__Excerpted records__
(** The identifiers of the frames with a predicted box set, in order. *)
Definition processed_ids (en : env) (frames : list Batch) : list Z :=
  omap (λ b, match frame_out en b with
             | Some (Some _, _, _, _) => Some (sample_idx (to_device b))
             | _ => None
             end) frames.

(** The options with other values of [--save_vis_n] and [--save_npy]. *)
Definition with_artifacts (n : Z) (npy : bool) (opt : Opt) : Opt :=
  mk_opt (model_dir opt) (fusion_method opt) n npy (eval_epoch opt) (comm_thre opt).

End DriverReading.

(** Pickled results for the frame 7: two predicted boxes and three
    label boxes; and one that lacks its labels. *)
Module ToyFiles.

Definition two_boxes : ndarray3 := mk_ndarray3 (2%nat, 8%nat, 1%nat) [Toy.box8; Toy.box8].
Definition three_boxes : ndarray3 :=
  mk_ndarray3 (3%nat, 8%nat, 1%nat) [Toy.box8; Toy.box8; Toy.box8].

Definition stored : gmap string ndarray :=
  <["boxes_3d" := Arr3 two_boxes]>
  (<["labels_3d" := Arr1 (IntArray [2; 2])]>
  (<["scores_3d" := Arr1 (FloatArray [0.75%float; 0.5%float])]>
  (<["label" := Arr3 three_boxes]> ∅))).

Definition unlabelled : gmap string ndarray := delete "label" stored.

Definition files : gmap string (gmap string ndarray) :=
  <[pkl_file_of 7 := stored]> (<[pkl_file_of 8 := unlabelled]> ∅).

(** A tensor of two boxes with nine corners each. *)
Definition box9 : box := Toy.box8 ++ [[8%float]].
Definition nine_corners : ndarray3 := mk_ndarray3 (2%nat, 9%nat, 1%nat) [box9; box9].

(** A tensor with a box of seven corners. *)
Definition seven_corners : ndarray3 :=
  mk_ndarray3 (1%nat, 7%nat, 1%nat) [take 7 Toy.box8].

End ToyFiles.

(** * Properties of [result2dict] *)

Lemma reorder_twice (A : Type) (b : list A) :
  fancy_index b perm_label ≫= (λ b', fancy_index b' perm_pred)
  = fancy_index b composite_perm.
Proof.
  destruct b as [|c0 [|c1 [|c2 [|c3 [|c4 [|c5 [|c6 [|c7 rest]]]]]]]];
    reflexivity.
Qed.

Lemma fancy_index_total (A : Type) (b : list A) (idx : list nat) :
  Forall (λ p, (p < length b)%nat) idx → is_Some (fancy_index b idx).
Proof.
  intros Hidx. apply mapM_is_Some.
  eapply Forall_impl; [exact Hidx|].
  intros p Hp. by apply lookup_lt_is_Some_2.
Qed.

Lemma result2dict_item_scored (s : list float) (i : nat) (b : box) :
  result2dict_item (Some s) i b =
    b' ← fancy_index b composite_perm; sc ← s !! i; Some (b', sc).
Proof. unfold result2dict_item. by rewrite reorder_twice. Qed.

Lemma result2dict_loop_cons (score : option (list float)) (i : nat) (b : box)
    (bs : list box) :
  result2dict_loop score i (b :: bs) =
    x ← result2dict_item score i b;
    xs ← result2dict_loop score (S i) bs;
    Some (x :: xs).
Proof. reflexivity. Qed.

Lemma result2dict_loop_unscored (bs : list box) :
  ∀ i, result2dict_loop None i bs = Some ((λ b, (b, 1%float)) <$> bs).
Proof.
  induction bs as [|b bs IH]; intros i; [done|].
  rewrite result2dict_loop_cons, IH. reflexivity.
Qed.

Lemma result2dict_loop_scored (s : list float) (bs : list box) :
  ∀ i items, result2dict_loop (Some s) i bs = Some items →
    Forall2 (λ b x, fancy_index b composite_perm = Some x.1) bs items.
Proof.
  induction bs as [|b bs IH]; intros i items Hrun.
  - injection Hrun as <-. constructor.
  - rewrite result2dict_loop_cons, result2dict_item_scored in Hrun.
    destruct (fancy_index b composite_perm) as [b'|] eqn:Hb; [|done].
    destruct (s !! i) as [sc|]; [|done].
    destruct (result2dict_loop (Some s) (S i) bs) as [xs|] eqn:Hxs; [|done].
    injection Hrun as <-.
    constructor; [done|]. by eapply IH.
Qed.

Lemma result2dict_loop_returns (s : list float) (bs : list box) :
  ∀ i, Forall (λ b : box, (8 ≤ length b)%nat) bs → (i + length bs ≤ length s)%nat →
    is_Some (result2dict_loop (Some s) i bs).
Proof.
  induction bs as [|b bs IH]; intros i Hbs Hlen; [by eexists|].
  inversion Hbs as [|? ? Hb Hbs']; subst. cbn [length] in Hlen.
  rewrite result2dict_loop_cons, result2dict_item_scored.
  destruct (fancy_index_total _ b composite_perm) as [b' ->].
  { unfold composite_perm. repeat constructor; lia. }
  destruct (lookup_lt_is_Some_2 s i) as [sc ->]; [lia|].
  destruct (IH (S i)) as [xs ->]; [done|lia|]. by eexists.
Qed.

Lemma fst_pair_with (A B : Type) (y : B) (l : list A) :
  ((λ a, (a, y)) <$> l).*1 = l.
Proof. induction l as [|a l IH]; [done|]. cbn. by rewrite IH. Qed.

Lemma snd_pair_with (A B : Type) (y : B) (l : list A) :
  ((λ a, (a, y)) <$> l).*2 = replicate (length l) y.
Proof. induction l as [|a l IH]; [done|]. cbn. by rewrite IH. Qed.

Lemma result2dict_unscored_rows (sh : nat * nat * nat) (bs : list box) :
  ∃ out, result2dict (mk_ndarray3 sh bs) None = Some out ∧ rows (boxes_3d out) = bs.
Proof.
  unfold result2dict. destruct sh as [[n c] k]. cbn [shape rows].
  rewrite result2dict_loop_unscored. cbn [mbind option_bind].
  case_bool_decide as Hlen; eexists; (split; [reflexivity|]); cbn [boxes_3d rows].
  - apply fst_pair_with.
  - destruct bs; [done|]. cbn in Hlen. lia.
Qed.

(** C10: without a score tensor every box comes out as it went in, with
    score 1.0 and label 2; an empty box tensor gives the empty arrays of
    shapes (0, 8, 3), (0) and (0), whatever the scores. *)
Theorem result2dict_without_scores (sh : nat * nat * nat) (bs : list box) :
  result2dict (mk_ndarray3 sh bs) None =
    Some (match bs with
          | [] => {| boxes_3d := mk_ndarray3 (0, 8, 3)%nat [];
                     scores_3d := FloatArray [];
                     labels_3d := FloatArray [] |}
          | _ :: _ => {| boxes_3d := mk_ndarray3 (length bs, sh.1.2, sh.2) bs;
                         scores_3d := FloatArray (replicate (length bs) 1%float);
                         labels_3d := IntArray (replicate (length bs) 2) |}
          end)
  ∧ ∀ score, result2dict (mk_ndarray3 sh []) score =
      Some {| boxes_3d := mk_ndarray3 (0, 8, 3)%nat [];
              scores_3d := FloatArray [];
              labels_3d := FloatArray [] |}.
Proof.
  split.
  - unfold result2dict. destruct sh as [[n c] k]. cbn [shape rows].
    rewrite result2dict_loop_unscored. cbn [mbind option_bind].
    destruct bs as [|b bs]; [done|].
    rewrite bool_decide_eq_true_2 by (cbn; lia).
    rewrite length_fmap, fst_pair_with, snd_pair_with. reflexivity.
  - intros score. unfold result2dict. by destruct sh as [[n c] k].
Qed.

(** C1, as the code has it: the two index lists are distinct
    permutations of the eight corner places; with scores every box is
    reordered by both, [perm_label] then [perm_pred], which moves corner
    [perm_label[perm_pred[k]]] to place [k]; without scores no box is
    reordered.  No coordinate is computed. *)
Theorem result2dict_reorders_by_composite (t : ndarray3) (s : list float) :
  wf_ndarray3 t → (8 ≤ (shape t).1.2)%nat → (length (rows t) ≤ length s)%nat →
  (perm_pred ≡ₚ seq 0 8 ∧ perm_label ≡ₚ seq 0 8 ∧ perm_pred ≠ perm_label) ∧
  composite_perm = (λ k, default 0%nat (perm_label !! k)) <$> perm_pred ∧
  (∃ out, result2dict t (Some s) = Some out ∧
     Forall2 (λ b b', fancy_index b composite_perm = Some b')
       (rows t) (rows (boxes_3d out))) ∧
  (∃ out, result2dict t None = Some out ∧ rows (boxes_3d out) = rows t).
Proof.
  intros Hwf Hc Hs. split; [|split; [reflexivity|split]].
  - split; [|split; [|discriminate]];
      apply (bool_decide_unpack _); vm_compute; exact I.
  - destruct t as [[[n c] k] bs]. unfold wf_ndarray3 in Hwf. cbn in *.
    destruct Hwf as [Hn Hrows].
    destruct (result2dict_loop_returns s bs 0) as [items Hitems].
    { eapply Forall_impl; [exact Hrows|]. cbn. intros b [Hb _]. lia. }
    { cbn. lia. }
    pose proof (result2dict_loop_scored _ _ _ _ Hitems) as Hall.
    unfold result2dict. cbn [shape rows]. rewrite Hitems. cbn [mbind option_bind].
    case_bool_decide as Hlen.
    + eexists. split; [reflexivity|]. cbn [boxes_3d rows].
      clear -Hall. induction Hall; cbn; constructor; auto.
    + eexists. split; [reflexivity|]. cbn.
      destruct items; [|cbn in Hlen; lia].
      inversion Hall. constructor.
  - destruct t as [sh bs].
    destruct (result2dict_unscored_rows sh bs) as [out [-> Hout]].
    by exists out.
Qed.

(** * Properties of the evaluation driver *)

Lemma thr_03_05 : thr_03 ≠ thr_05.
Proof. intros H. apply (f_equal this) in H. vm_compute in H. discriminate. Qed.

Lemma thr_03_07 : thr_03 ≠ thr_07.
Proof. intros H. apply (f_equal this) in H. vm_compute in H. discriminate. Qed.

Lemma thr_05_07 : thr_05 ≠ thr_07.
Proof. intros H. apply (f_equal this) in H. vm_compute in H. discriminate. Qed.

Section DriverFacts.
Context `{E : External}.

Implicit Types (en : env) (st : state) (b : Batch) (frames : list Batch).
Implicit Types (x y z : threshold_stat Mark).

__Task details__
Transcribe the lines from the first line of the records through the line that contains "intros p Hp. by apply lookup_lt_is_Some_2.", both included, and add nothing else.

__Task solution__
(** The identifiers of the frames with a predicted box set, in order. *)
Definition processed_ids (en : env) (frames : list Batch) : list Z :=
  omap (λ b, match frame_out en b with
             | Some (Some _, _, _, _) => Some (sample_idx (to_device b))
             | _ => None
             end) frames.

(** The options with other values of [--save_vis_n] and [--save_npy]. *)
Definition with_artifacts (n : Z) (npy : bool) (opt : Opt) : Opt :=
  mk_opt (model_dir opt) (fusion_method opt) n npy (eval_epoch opt) (comm_thre opt).

End DriverReading.

(** Pickled results for the frame 7: two predicted boxes and three
    label boxes; and one that lacks its labels. *)
Module ToyFiles.

Definition two_boxes : ndarray3 := mk_ndarray3 (2%nat, 8%nat, 1%nat) [Toy.box8; Toy.box8].
Definition three_boxes : ndarray3 :=
  mk_ndarray3 (3%nat, 8%nat, 1%nat) [Toy.box8; Toy.box8; Toy.box8].

Definition stored : gmap string ndarray :=
  <["boxes_3d" := Arr3 two_boxes]>
  (<["labels_3d" := Arr1 (IntArray [2; 2])]>
  (<["scores_3d" := Arr1 (FloatArray [0.75%float; 0.5%float])]>
  (<["label" := Arr3 three_boxes]> ∅))).

Definition unlabelled : gmap string ndarray := delete "label" stored.

Definition files : gmap string (gmap string ndarray) :=
  <[pkl_file_of 7 := stored]> (<[pkl_file_of 8 := unlabelled]> ∅).

(** A tensor of two boxes with nine corners each. *)
Definition box9 : box := Toy.box8 ++ [[8%float]].
Definition nine_corners : ndarray3 := mk_ndarray3 (2%nat, 9%nat, 1%nat) [box9; box9].

(** A tensor with a box of seven corners. *)
Definition seven_corners : ndarray3 :=
  mk_ndarray3 (1%nat, 7%nat, 1%nat) [take 7 Toy.box8].

End ToyFiles.

(** * Properties of [result2dict] *)

Lemma reorder_twice (A : Type) (b : list A) :
  fancy_index b perm_label ≫= (λ b', fancy_index b' perm_pred)
  = fancy_index b composite_perm.
Proof.
  destruct b as [|c0 [|c1 [|c2 [|c3 [|c4 [|c5 [|c6 [|c7 rest]]]]]]]];
    reflexivity.
Qed.

Lemma fancy_index_total (A : Type) (b : list A) (idx : list nat) :
  Forall (λ p, (p < length b)%nat) idx → is_Some (fancy_index b idx).
Proof.
  intros Hidx. apply mapM_is_Some.
  eapply Forall_impl; [exact Hidx|].
  intros p Hp. by apply lookup_lt_is_Some_2.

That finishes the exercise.